Start of The input

(** * web-gen-vis: the rope kinematics and the physics-to-audio mapping

    A shallow embedding of the script of [src/App.vue] and of the earlier
    variant of the same component that the repository also carries (embedded
    here as module [Part000]).

    The script computes on JavaScript [number]s.  The program text is
    embedded once, over an interface [Number] of the operations it uses, and
    the interface is instantiated twice:

    - [Number_binary64]: IEEE 754 binary64, the arithmetic a JavaScript engine
      runs.  Every operation is the kernel's primitive one, so a run of the
      program on concrete inputs is evaluated, NaN and infinities included.
    - [Number_R]: the real numbers, the arithmetic the geometric statements
      (distances, angles, convergence) are made in.  It agrees with the
      program wherever no rounding, overflow or division by zero occurs; in
      [R] a division by zero yields [0], so every statement over [R] that
      divides keeps its divisor away from zero.

    Calls into the host (Web Audio, canvas, DOM, frame scheduling) are
    recorded as a trace of [Call]s in program order.  A host call is taken
    to return normally; the exceptions in a trace are those the script
    itself raises (a method or property of [null], an identifier no scope
    declares, [reduce] of an empty array).  Web Audio refuses a parameter
    value that is not finite, so once a NaN has entered the state the audio
    calls of a trace are those the script attempts, not those the host
    completes. *)

From Stdlib Require Import ZArith List Bool String Lia.
From Stdlib Require Import Reals Lra Sorted.
From Stdlib Require PrimFloat Uint63 FloatOps QArith.
Import ListNotations.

End of The input

**Task description**
Return, unchanged, the run of lines above that opens with the line containing "the interface is" and closes with the line containing "(distances, angles, convergence)". Include both.

**Worked solution**
    the interface is instantiated twice:

    - [Number_binary64]: IEEE 754 binary64, the arithmetic a JavaScript engine
      runs.  Every operation is the kernel's primitive one, so a run of the
      program on concrete inputs is evaluated, NaN and infinities included.
    - [Number_R]: the real numbers, the arithmetic the geometric statements
      (distances, angles, convergence) are made in.  It agrees with the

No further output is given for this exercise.